Monthly Archives: April 2010

Starbucks’ long-form print impression

Centuries from now, if the Internet and all our iPadish digital culture have been destroyed by roving asteroids or neutrinos that heat the Earth’s core, we hope future anthropologists dig up this 28-page mini pocket guide to VIA powdered coffee from Starbucks, because it covers almost all of current Western Civilization. VIA, as you must know, comes in 12-packs of tiny tubes for $9.95 giving Starbucks fans a mobile morning jolt for only 82.9 cents per cup, provided you provide the hot water. This of course is a barrier to entry for coffee aficionados, who are used to dropping about $8 for a fancy java and pastry at the ambient-grooved Starbucks chain. So how can you convince hipsters to get the cheap stuff while not cannibalizing the core?
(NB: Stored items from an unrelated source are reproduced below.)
(** Growing the buffer keeps the bits. *)
Lemma ffb_grow_spec q i : data_ok q -> 0 <= i < INT_MAX ->
  alloc_result (ffb_grow q i) (fun q' =>
    exists b ln, q' = set_len (set_prim (set_inline q ln) b) (Z.max (pe_len q) (i + 1)) /\
      data_ok q' /\ i < zlen (pe_data q') /\ zlen (pe_data q) <= zlen (pe_data q') /\
      forall k, nth k (pe_data q') 0 = nth k (pe_data q) 0).
Proof.
  intros D R; pose proof (data_ok_len q D) as L; pose proof D as (D1 & D2 & D3); unfold alloc_result, ffb_grow.
  destruct (Z.ltb_spec (pe_len q) (i + 1)) as [Lt|Ge].
  2: { exists (Some q); split; [reflexivity|]; exists (pe_prim q), (pe_inline q).
       rewrite Z.max_l by lia; split; [destruct q; reflexivity|]; split; [exact D|]; split; [lia|]; split; [lia | reflexivity]. }
  destruct (malloc_int (i + 1)) eqn:M; [|exists None; split; [reflexivity|]; apply (malloc_int_false (i + 1)); [lia | exact M]].
  unfold bzero_int; rewrite int2sizet_Some by lia; rewrite Z.max_r by lia.
  set (z := repeat 0 (Z.to_nat (i + 1))); assert (Lz : zlen z = i + 1) by (unfold z, zlen; rewrite repeat_length; lia).
  assert (Bz : bytes z) by (apply bytes_of_nth; intros k; unfold z; rewrite nth_repeat0; unfold is_byte; lia).
  assert (Main : forall b ln, zlen b = i + 1 -> bytes b -> (forall k, nth k b 0 = nth k (pe_data q) 0) ->
     exists b0 ln0, set_len (set_prim (set_inline q ln) (Some b)) (i + 1) = set_len (set_prim (set_inline q ln0) b0) (i + 1) /\
      data_ok (set_len (set_prim (set_inline q ln) (Some b)) (i + 1)) /\ i < zlen b /\ zlen (pe_data q) <= zlen b /\
      forall k, nth k b 0 = nth k (pe_data q) 0).
  { intros b ln Lb Bb Nb; exists (Some b), ln; split; [reflexivity|]; split; [unfold data_ok; cbn; repeat split; (lia || assumption)|].
    split; [lia|]; split; [lia | exact Nb]. }
  destruct (pe_prim q) as [d|] eqn:E.
  - unfold bcopy_int, rdn_ptr; rewrite int2sizet_Some by lia; unfold pe_data in D1; rewrite E in D1; rewrite D1, rdn_all; cbn [cmap cbind].
    eexists; split; [reflexivity|]; apply (Main (d ++ zdrop (zlen d) z) 0).
    + rewrite zlen_app, zlen_zdrop; lia.
    + apply bytes_app; split; [unfold pe_data in D3; rewrite E in D3; exact D3 | apply Forall_zdrop, Bz].
    + intros k; unfold pe_data; rewrite E; destruct (Nat.lt_ge_cases k (length d)).
      * apply app_nth1; assumption.
      * rewrite app_nth2, (nth_overflow d) by assumption; unfold zdrop, z; rewrite nth_skipn; apply nth_repeat0.
  - eexists; split; [reflexivity|]; destruct (Main z (pe_inline q) Lz Bz) as (b0 & ln0 & Q & R0).
    + intros k; unfold pe_data; rewrite E; unfold z; rewrite nth_repeat0; destruct k; reflexivity.
    + exists (Some z), (pe_inline q); split; [destruct q; reflexivity|].
      replace (set_len (set_prim q (Some z)) (i + 1)) with (set_len (set_prim (set_inline q (pe_inline q)) (Some z)) (i + 1))
        by (destruct q; reflexivity); exact R0.
Qed.

Lemma raw_bit_ext p q k : (forall i, nth i (pe_data q) 0 = nth i (pe_data p) 0) -> raw_bit q k = raw_bit p k.
Proof. intros E; unfold raw_bit; rewrite E; reflexivity. Qed.

Lemma ffb_aux_prim p n : pe_form p = PE_FORM_PRIM ->
  ffb_aux p n = if pe_nbits p >? n then (Some ([], Z.quot n 8 + 1, bit_mask n), n) else (None, n - pe_nbits p).
Proof. destruct p; simpl; intros ->; reflexivity. Qed.

(** What [ffb] gives for bit [n] of a primitive. *)
Lemma ffb_prim p n : bits_ok p -> 0 <= n < INT_MAX ->
  exists o p', ffb p n 1 = Val (o, p') /\
  match o with
  | None => out_of_memory
  | Some (pa, off, mask) => pa = [] /\ off = n / 8 + 1 /\ mask = 2 ^ (7 - n mod 8) /\
      bits_ok p' /\ pe_nbits p' = Z.max (pe_nbits p) (n + 1) /\ n / 8 + 1 < zlen (pe_data p') /\
      forall k, raw_bit p' k = raw_bit p k
  end.
Proof.
  intros B Rn; pose proof B as [F T D C N R Tl]; unfold ffb; rewrite (ffb_aux_prim p n F), F; simpl Z.eqb; cbn match.
  cbn [pe_at]; rewrite F; simpl Z.eqb; cbn match; rewrite Z.gtb_ltb.
  destruct (div8 n (proj1 Rn)) as [-> _]; destruct (bit_mask_pow n (proj1 Rn)) as [-> _].
  pose proof (Z.div_mod n 8 ltac:(lia)) as Dn; pose proof (Z.mod_pos_bound n 8 ltac:(lia)).
  destruct (Z.ltb_spec n (pe_nbits p)) as [Lt|Ge].
  - eexists _, p; split; [reflexivity|]; split; [reflexivity|]; split; [reflexivity|]; split; [reflexivity|].
    split; [exact B|]; split; [lia|]; split; [lia | reflexivity].
  - destruct (ffb_grow_spec p (n / 8 + 1) D) as (o & E & S); [unfold INT_MAX in *; lia|].
    rewrite E; cbn [cbind]; destruct o as [q|]; [|exists None, p; split; [reflexivity | exact S]].
    destruct S as (b & ln & -> & Dq & Lq & Mq & Nq); eexists (Some _), _; split; [reflexivity|].
    set (q := set_len _ _) in *; cbn [pe_put].
    assert (Eb : forall k, raw_bit (set_un2 q (n + 1)) k = raw_bit p k) by (intros k; apply raw_bit_ext; exact Nq).
    assert (Bq : bits_ok (set_un2 q (n + 1))).
    { constructor; cbn [pe_un2 set_un2]; try assumption; [lia | left | intros k K; rewrite Eb; apply Tl; lia].
      change (pe_data (set_un2 q (n + 1))) with (pe_data q); lia. }
    split; [reflexivity|]; split; [reflexivity|]; split; [reflexivity|]; split; [exact Bq|].
    split; [cbn [pe_un2 set_un2]; lia|]; split; [exact Lq | exact Eb].
Qed.
End BitLemmas.

Section BitOps.
Context `{Allocator}.

(** Bit [n] of [p'] is [v], the others are those of [p]. *)
Definition bit_update (p : PElement) (n : Z) (v : bool) (p' : PElement) : Prop :=
  bits_ok p' /\ pe_nbits p' = Z.max (pe_nbits p) (n + 1) /\
  forall k, 0 <= k -> pe_bit p' k = if k =? n then v else pe_bit p k.

Definition bit_result (p : PElement) (n : Z) (v : bool) (r : cres (Z * PElement)) : Prop :=
  exists rc p', r = Val (rc, p') /\ ((rc = OK /\ bit_update p n v p') \/ (rc = NOTOK /\ out_of_memory)).

(** An operation that stores [f c] in the octet of bit [n]. *)
Lemma bit_store p n v f : bits_ok p -> 0 <= n < INT_MAX ->
  (forall c m k, 0 <= m < 8 -> 0 <= k < 8 -> is_byte c ->
     is_byte (f c (2 ^ m)) /\ Z.testbit (f c (2 ^ m)) k = if k =? m then v else Z.testbit c k) ->
  bit_result p n v
    (' (r, pe) <- ffb p n 1;;
     match r with
     | None => Val (pe_seterr pe PE_ERR_NMEM NOTOK)
     | Some (pa, off, mask) =>
         match int2u8 mask with
         | None => Val (pe_seterr pe PE_ERR_NMEM NOTOK)
         | Some m => c <- octet_get pe pa off;; pe <- octet_put pe pa off (f c m);; Val (OK, pe)
         end
     end).
Proof.
  intros B Rn Ff; destruct (ffb_prim p n B Rn) as (o & p1 & E & S); rewrite E; cbn [cbind].
  destruct o as [[[pa off] mask]|]; [|do 2 eexists; split; [reflexivity|]; auto].
  destruct S as (-> & -> & -> & B1 & N1 & R1 & K1).
  pose proof (Z.mod_pos_bound n 8 ltac:(lia)) as M; destruct (bit_mask_pow n (proj1 Rn)) as [Em Bm]; rewrite Em in Bm.
  rewrite int2u8_Some by exact Bm; pose proof (Z.div_pos n 8 (proj1 Rn) ltac:(lia)).
  pose proof B1 as [F1 T1 D1 C1 Nb1 Rm1 Tl1].
  set (c := nth (Z.to_nat (n / 8 + 1)) (pe_data p1) 0).
  assert (G : octet_get p1 [] (n / 8 + 1) = Val c).
  { unfold octet_get, rd_ptr; cbn [pe_at]; unfold c, pe_data in *; destruct (pe_prim p1); [|cbn in R1; lia].
    apply rd_in; lia. }
  rewrite G; cbn [cbind]; assert (Bc : is_byte c) by apply bytes_nth, D1.
  destruct (octet_put_bit p1 n (f c (2 ^ (7 - n mod 8))) v) as (b & -> & Db & Lb & Kb); auto; try lia.
  { apply (Ff c (7 - n mod 8) 0); auto; lia. }
  { intros k Hk; apply (Ff c (7 - n mod 8) k); auto; lia. }
  cbn [cbind]; do 2 eexists; split; [reflexivity|]; left; split; [reflexivity|]; split; [|split].
  - constructor; cbn [pe_form pe_class pe_id pe_cons pe_un2 set_prim]; try assumption.
    + left; destruct Rm1 as [Q|[Q _]]; [unfold pe_data at 1; cbn; lia | rewrite Q in R1; cbn in R1; lia].
    + intros k Hk; rewrite Kb by (cbn in Hk; lia).
      destruct (Z.eqb_spec k n) as [->|]; [cbn in Hk; lia | apply Tl1; exact Hk].
  - exact N1.
  - intros k Hk; unfold pe_bit; cbn [pe_un2 set_prim]; rewrite Kb, K1, N1 by lia.
    destruct (Z.eqb_spec k n) as [->|Nk].
    + rewrite (proj2 (Z.ltb_lt n _)) by lia; reflexivity.
    + destruct (Z.ltb_spec k (pe_nbits p)); [rewrite (proj2 (Z.ltb_lt k _)) by lia; reflexivity|].
      rewrite (bits_tail p B) by assumption; rewrite andb_false_r; reflexivity.
Qed.

Lemma bit_on_result p n : bits_ok p -> 0 <= n < INT_MAX -> bit_result p n true (bit_on p n).
Proof.
  intros B R; apply (bit_store p n true (fun c m => u8 (Z.lor c m)) B R).
  intros c m k M K C; split; [apply u8_byte | apply set_testbit; assumption].
Qed.

Lemma bit_off_result p n : bits_ok p -> 0 <= n < INT_MAX -> bit_result p n false (bit_off p n).
Proof.
  intros B R; apply (bit_store p n false u8_bic B R).
  intros c m k M K C; split; [apply u8_byte | apply clear_testbit; assumption].
Qed.

Lemma bit_test_result p n : bits_ok p -> 0 <= n ->
  bit_test p n = if n <? pe_nbits p then Val (if pe_bit p n then 1 else 0, p)
                 else Val (NOTOK, set_errno p PE_ERR_BIT).
Proof.
  intros [F T D C N R Tl] Hn; unfold bit_test, ffb, pe_bit; rewrite (ffb_aux_prim p n F), Z.gtb_ltb.
  destruct (Z.ltb_spec n (pe_nbits p)); [|reflexivity]; cbn [cbind andb].
  destruct (div8 n Hn) as [-> _]; destruct (bit_mask_pow n Hn) as [-> _].
  pose proof (Z.div_mod n 8 ltac:(lia)); pose proof (Z.mod_pos_bound n 8 ltac:(lia)).
  unfold octet_get; cbn [pe_at]; unfold raw_bit, pe_data, rd_ptr in *; destruct (pe_prim p) as [b|].
  - rewrite rd_in by lia; cbn [cbind]; rewrite land_pow_test by lia; reflexivity.
  - exfalso; destruct R as [R|[_ R]]; [cbn in R|]; lia.
Qed.
End BitOps.

(** ** Bits and integers *)

(** The bit of index [k] of a buffer of bits, the first octet at [buffer]. *)
Definition strb_bit (b : list Z) (k : Z) : bool := Z.testbit (nth (Z.to_nat (k / 8)) b 0) (7 - k mod 8).

Lemma same_octet_bit k n : 0 <= k -> 0 <= n ->
  (Nat.eqb (Z.to_nat (k / 8)) (Z.to_nat (n / 8)) && (7 - k mod 8 =? 7 - n mod 8)) = (k =? n).
Proof.
  intros K N; pose proof (same_bit k n K N) as E; rewrite <- E; f_equal.
  pose proof (Z.div_pos k 8 K ltac:(lia)); pose proof (Z.div_pos n 8 N ltac:(lia)).
  destruct (Nat.eqb_spec (Z.to_nat (k / 8)) (Z.to_nat (n / 8))),
    (Nat.eqb_spec (Z.to_nat (k / 8 + 1)) (Z.to_nat (n / 8 + 1))); try reflexivity; lia.
Qed.

Lemma int_testbit n i : is_int n -> 0 <= i < 32 ->
  negb (Z.land n (i32 (Z.shiftl 1 i)) =? 0) = Z.testbit n i.
Proof.
  intros N I; rewrite Z.shiftl_mul_pow2, Z.mul_1_l by lia; destruct (Z.eqb_spec i 31) as [->|Ni].
  - change (i32 (2 ^ 31)) with (- 2 ^ 31); rewrite land_high, Z.testbit_odd, Z.shiftr_div_pow2 by lia.
    unfold is_int, INT_MIN, INT_MAX in N; destruct (Z.ltb_spec n 0).
    + replace (n / 2 ^ 31) with (-1) by (apply Z.div_unique with (n + 2 ^ 31); lia); reflexivity.
    + rewrite Z.div_small by lia; reflexivity.
  - assert (2 ^ i <= 2 ^ 30) by (apply Z.pow_le_mono_r; lia); assert (0 < 2 ^ i) by (apply Z.pow_pos_nonneg; lia).
    rewrite i32_id by (unfold is_int, INT_MIN, INT_MAX; lia); apply land_pow_test; lia.
Qed.

(** [int2strb] stores the bits of [n] below [len], and no other. *)
Lemma int2strb_loop_spec n len fuel : forall b i, is_int n -> 0 <= i -> i + Z.of_nat fuel = Z.max i len -> len <= 32 ->
  zlen b = 5 -> bytes b ->
  (forall k, 0 <= k -> strb_bit b k = (k <? i) && (k <? len) && Z.testbit n k) ->
  exists b', int2strb_loop fuel b n i len = Val (Some b') /\ zlen b' = 5 /\ bytes b' /\
    forall k, 0 <= k -> strb_bit b' k = (k <? len) && Z.testbit n k.
Proof.
  induction fuel as [|fuel IH]; intros b i N I F L Lb Bb S; cbn [int2strb_loop].
  - exists b; split; [reflexivity|]; split; [exact Lb|]; split; [exact Bb|]; intros k K; rewrite S by exact K.
    destruct (Z.ltb_spec k len); [|rewrite andb_false_r; reflexivity].
    rewrite (proj2 (Z.ltb_lt k i)) by lia; reflexivity.
  - assert (Lt : i < len) by lia; rewrite (proj2 (Z.ltb_lt i len)), int_testbit by (assumption || lia).
    assert (Next : forall b', zlen b' = 5 -> bytes b' ->
      (forall k, 0 <= k -> strb_bit b' k = if k =? i then Z.testbit n i else strb_bit b k) ->
      exists b'', int2strb_loop fuel b' n (i + 1) len = Val (Some b'') /\ zlen b'' = 5 /\ bytes b'' /\
        forall k, 0 <= k -> strb_bit b'' k = (k <? len) && Z.testbit n k).
    { intros b' L' B' S'; apply IH; auto; try lia; intros k K; rewrite S' by exact K.
      destruct (Z.eqb_spec k i) as [->|Nk].
      - rewrite (proj2 (Z.ltb_lt i (i + 1))), (proj2 (Z.ltb_lt i len)) by lia; reflexivity.
      - rewrite S by exact K; destruct (Z.ltb_spec k i), (Z.ltb_spec k (i + 1)); try reflexivity; lia. }
    destruct (Z.testbit n i) eqn:T.
    2: { apply Next; auto; intros k K; destruct (Z.eqb_spec k i) as [->|]; [|reflexivity].
         rewrite S, Z.ltb_irrefl by exact K; reflexivity. }
    destruct (div8 i I) as [-> _]; destruct (bit_mask_pow i I) as [-> Bm].
    pose proof (Z.div_pos i 8 I ltac:(lia)); assert (i / 8 < 5) by (apply Z.div_lt_upper_bound; lia).
    pose proof (Z.mod_pos_bound i 8 ltac:(lia)) as M; rewrite rd_in by lia; cbn [cbind].
    set (c := nth (Z.to_nat (i / 8)) b 0); assert (Bc : is_byte c) by apply bytes_nth, Bb.
    assert (Pm : is_byte (2 ^ (7 - i mod 8))) by (destruct (bit_mask_pow i I) as [<- Q]; exact Q).
    unfold char_bis, octet2char; rewrite Z.gtb_ltb, (proj2 (Z.ltb_ge 255 _)) by (unfold is_byte in Pm; lia).
    rewrite (as_octet_id c Bc); unfold u8_bis; rewrite (u8_id (u8 (Z.lor c _))) by apply u8_byte.
    destruct (wr1 b (i / 8) (u8 (Z.lor c (2 ^ (7 - i mod 8))))) as (b' & W & L' & Nth); [lia|].
    rewrite W; cbn [cbind]; apply Next; [lia | |].
    + apply bytes_of_nth; intros k; rewrite Nth; destruct (Nat.eqb _ _); [apply u8_byte | apply bytes_nth, Bb].
    + intros k K; unfold strb_bit; rewrite Nth, <- same_octet_bit by assumption.
      pose proof (Z.mod_pos_bound k 8 ltac:(lia)).
      destruct (Nat.eqb_spec (Z.to_nat (k / 8)) (Z.to_nat (i / 8))) as [->|]; [|reflexivity].
      cbn [andb]; rewrite set_testbit by lia; reflexivity.
Qed.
The pamphlet brilliantly teases with Beginner, Intermediate and Advanced uses for powdered coffee. The Meeting and The Red-Eye for novices (“You think airline food is underwhelming? Try generic airline coffee…”) explain the basics of capitalistic culture. The intermediate Soccer Game, Hotel and Aunt Harriet assess our peripatetic ambulatory relationships. And, our favorite, the advanced Guest Chair on a Late-Night Talk Show (“Wow. You’re culturally relevant enough to be asked…”) shows how we move up Maslow’s pyramid from greedy consumption to book tour self-actualization. It’s humanity writ large, written small. We’re guessing this brochure costs about $1 a pop, but since it’s picked up by only the self-selecting discriminant-yet-cheapo coffee fans standing in line at Starbucks, it’s a solid impression that tempts us to drop $10 on a packet of powdered coffee. Starbucks, all we can say is, nice marketing — and thank you for documenting culture for our children.
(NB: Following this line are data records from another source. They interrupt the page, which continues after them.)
(** C29. Text round trip. [sprintoid] prints an identifier of 2 to 99 elements
    whose first two are those of an identifier inside its static buffer. Where
    each element fits an [int], [str2oid] reads the text back to the same
    elements. Elements are [unsigned int]s: where one is above INT_MAX,
    [str2oid] gives its digits to [atoi], which is then undefined. *)
Theorem str2oid_sprintoid : forall o, oid_ok o -> 2 <= oid_nelem o < NELEM ->
  Forall (fun e => 0 <= e < 4294967296) (elems o) ->
  match elems o with e0 :: e1 :: _ => e0 <= 2 /\ (e0 < 2 -> e1 <= 39) | _ => False end ->
  exists s, sprintoid (Some o) = Val s /\
    (Forall (fun e => e <= INT_MAX) (elems o) -> exists o', str2oid (Some s) = Val (Some o') /\ elems o' = elems o) /\
    (Exists (fun e => INT_MAX < e) (elems o) -> str2oid (Some s) = UB).
Proof.
  intros o Ok N U First; unfold oid_ok in Ok; unfold NELEM in N.
  assert (Q : zlen (elems o) = oid_nelem o) by (apply zlen_ztake; exact Ok).
  exists (dotted (elems o)); destruct (elems o) as [|e0 [|e1 es]] eqn:Ee; try easy; split.
  - unfold sprintoid; rewrite (proj2 (Z.ltb_ge (oid_nelem o) 1)), rdn_in, zdrop_0 by lia; fold (elems o); rewrite Ee; cbn [cbind].
    inversion_clear U as [|? ? E0 U1]; destruct (print_u_spec e0 E0) as (_ & _ & P & _).
    rewrite zlen_cons in Q; remember (e1 :: es) as tl; rewrite dotted_concat; cbn [sprintoid_loop app].
    rewrite (proj2 (Z.leb_le _ BUFSIZ)) by (unfold BUFSIZ; lia).
    apply sprintoid_loop_spec; [exact U1 | unfold BUFSIZ; lia].
  - assert (S : str2elem (Some (dotted (e0 :: e1 :: es))) = if ints (e0 :: e1 :: es) then Val (oid_nelem o, (e0 :: e1 :: es) ++ [0]) else UB)
      by (apply str2elem_dotted; [exact U | exact Q | exact N]).
    unfold str2oid; rewrite S; unfold ints; split.
    + intros F; rewrite (proj2 (forallb_forall _ _)) by (rewrite Forall_forall in F; intros e I; apply Z.leb_le, F, I).
      exists (mkOID (oid_nelem o) ((e0 :: e1 :: es) ++ [0])); split; [|unfold elems; cbn [oid_nelem oid_elements]; apply ztake_app_exact; symmetry; exact Q].
      cbn [cbind]; rewrite (proj2 (Z.ltb_ge (oid_nelem o) 1)) by lia; cbn [app].
      rewrite rd_cons0; cbn [cbind]; rewrite rd_consS, rd_cons0, !Z.gtb_ltb by lia; cbn [cbind].
      rewrite (proj2 (Z.ltb_ge 2 e0)), (proj2 (Z.ltb_lt 1 _)) by lia; cbn [andb].
      destruct (Z.ltb_spec e0 2); cbn [cbind]; [rewrite ?Z.gtb_ltb, (proj2 (Z.ltb_ge 39 e1)) by lia|]; reflexivity.
    + intros X; destruct (forallb _ _) eqn:F; [|reflexivity].
      apply Exists_exists in X as (e & I & B); rewrite forallb_forall in F; specialize (F e I); apply Z.leb_le in F; lia.
Qed.
(* ===== verification/Time.v ===== *)
(** * psap: times (prim2time.c, time2str.c, time2prim.c, ut2tm.c, tm2ut.c,
    gtime.c)

    UTCTime and GeneralizedTime, between their octets, struct UTCtime, struct
    tm and the seconds since 1970. Functions that return the address of a
    static structure return its value here. Sums of [int]s that no value of
    the fields can take out of range are not checked. The first argument of
    [str2utct] and [str2gent] is an array of which they read a string: the
    contents of a primitive, which no null terminates, are none, so that
    [prim2time] has a result for constructed elements only. *)

From S2P Require Import Prelude Text Conv Convert PElement Prims.
Open Scope Z_scope.
Open Scope c_scope.

(** ** struct UTCtime *)

Record UTCtime : Type := mkUTC {
  ut_year : Z; ut_mon : Z; ut_mday : Z; ut_hour : Z; ut_min : Z; ut_sec : Z;
  ut_usec : Z; ut_zone : Z; ut_flags : Z
}.

Definition UT_ZONE : Z := 1.
Definition UT_SEC : Z := 2.
Definition UT_USEC : Z := 4.

Definition has (flags f : Z) : bool := negb (Z.land flags f =? 0).

(** ** prim2time.c *)

Definition YEAR (y : Z) : Z := if y >=? 50 then y + 1900 else y + 2000.

(** The digits of the fraction: [j] of them, [i] the first six as a number. *)
Fixpoint usec_digits (dp : list Z) (j i : Z) : cres (Z * Z) :=
  match dp with
  | [] => UB
  | c :: dp' =>
      if is_digit c then usec_digits dp' (j + 1) (if j <? 6 then i * 10 + (c - 48) else i)
      else Val (j, i)
  end.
Forgiving Tiger, forgiving yourself

There’s some debate in ad circles over whether the new Nike spot, showing Tiger Woods apparently being chastised by his deceased father, is appropriate. We suggest the execution is brilliant — not just for the emotion which stops viewers cold, but for the colder media planning fact that about 41% of U.S. marriages encounter infidelity. In any given year about 10% of married people have sex with someone other than their spouse, and cheating is becoming more popular as Viagra, testosterone and estrogen supplements keep us all feeling fitter longer. The 19th most popular web site among U.S. men 35-54, core to Nike’s golf demo, is Google launched its web browser with a prominent privacy button to make surfing for porn less troublesome. America, you cheat.

Unfaithfulness is a sad and complex part of life, and anyone who knows anyone who has gone down that path realizes that pain, confusion, and redemption, not models or porn stars, are the real new partners. Spot producer Wieden + Kennedy has captured such angst perfectly. Do you like the creative, the disturbing emotion, the use of a dead man’s voice to sell golf equipment, the fact that Nike is softening the market for future, cleaner Woods advertising? It doesn’t matter: Earl Woods’ voice resonates because it’s talking to you.
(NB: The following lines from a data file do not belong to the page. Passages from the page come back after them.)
(** C34. The reader of TPDUs decides the format, on any network: it returns
    without undefined behaviour; the packet has no error exactly when the
    network starts with a packet that holds one well-formed TPDU and nothing
    more; that packet then has the fields of the TPDU, and the octets after
    it are left. With an error no data is kept. *)
Theorem fd2tpkt_decides : forall (N : Type) (I : TsIn N) (R : TsReader N) (A : Allocator) sizeof_tpkt sizeof_qb (s : N),
  memory_ok -> net_ok s ->
  exists t s', fd2tpkt sizeof_tpkt sizeof_qb s = Val (Some t, s') /\ net_ok s' /\
    (t_errno t = OK <-> exists r p rest, has_tpdu s r p rest) /\
    (forall r p rest, has_tpdu s r p rest -> t = packet_of r p /\ net_input s' = rest) /\
    (t_errno t <> OK -> t_vdata t = None /\ t_qbuf t = None).
Proof.
  intros N I R A st sq s M G; unfold fd2tpkt, newtpkt; rewrite M, int2u8_Some by (cbv; easy); cbn match.
  destruct (fd2tpktaux_spec sq s M G) as (rc & t & s' & -> & G' & B & C); cbn [cbind].
  destruct (Z.eqb_spec rc OK) as [->|E].
  - do 2 eexists; split; [reflexivity|]; split; [exact G'|]; split; [|split; [|easy]].
    + split; [intros _|reflexivity]; destruct (B eq_refl) as (r & p & O); eauto.
    + intros r p rest O; destruct (C r p rest O) as (_ & -> & ->); split; reflexivity.
  - do 2 eexists; split; [reflexivity|]; split; [exact G'|]; split; [|split].
    + split; [destruct (t_vdata _); intros Q; destruct (E Q)|].
      intros (r & p & rest & O); destruct (C r p rest O) as (Q & _); destruct (E Q).
    + intros r p rest O; destruct (C r p rest O) as (Q & _); destruct (E Q).
    + intros _; change (t_vdata (set_t_errno t rc)) with (t_vdata t); destruct (t_vdata t) eqn:V; [split; reflexivity|].
      split; [exact V | reflexivity].
Qed.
Footnote: Nike chatter on Twitter shot up to 0.15% of all Tweets when the spot was released Wednesday. That suggests it’s working.

Mobile quote of the year

Apple announced its new iAd system today, which will interpose ads into the tiny apps now becoming the main gateway online from touchscreen phones. It’s an extraordinarily smart move, given that tiny cell screens are not suited for searching through Google’s main search portal — and that millions of consumers are learning to tap tiny colored icons to get everything they want from the mobile web. Yet here’s Steve Jobs explaining the move, as quoted in The New York Times:

“We don’t know much about the advertising stuff. We’re learning. We tried to buy a company called AdMob, the biggest mobile advertising company. But Google came in and snatched them from us. They didn’t want us to have them. So we bought another smaller company, Quattro Wireless. They are teaching us. But we are babes in the woods. We are learning as fast as we can.”

The Yelp transparency mistake

What should you learn from Yelp’s retreat today?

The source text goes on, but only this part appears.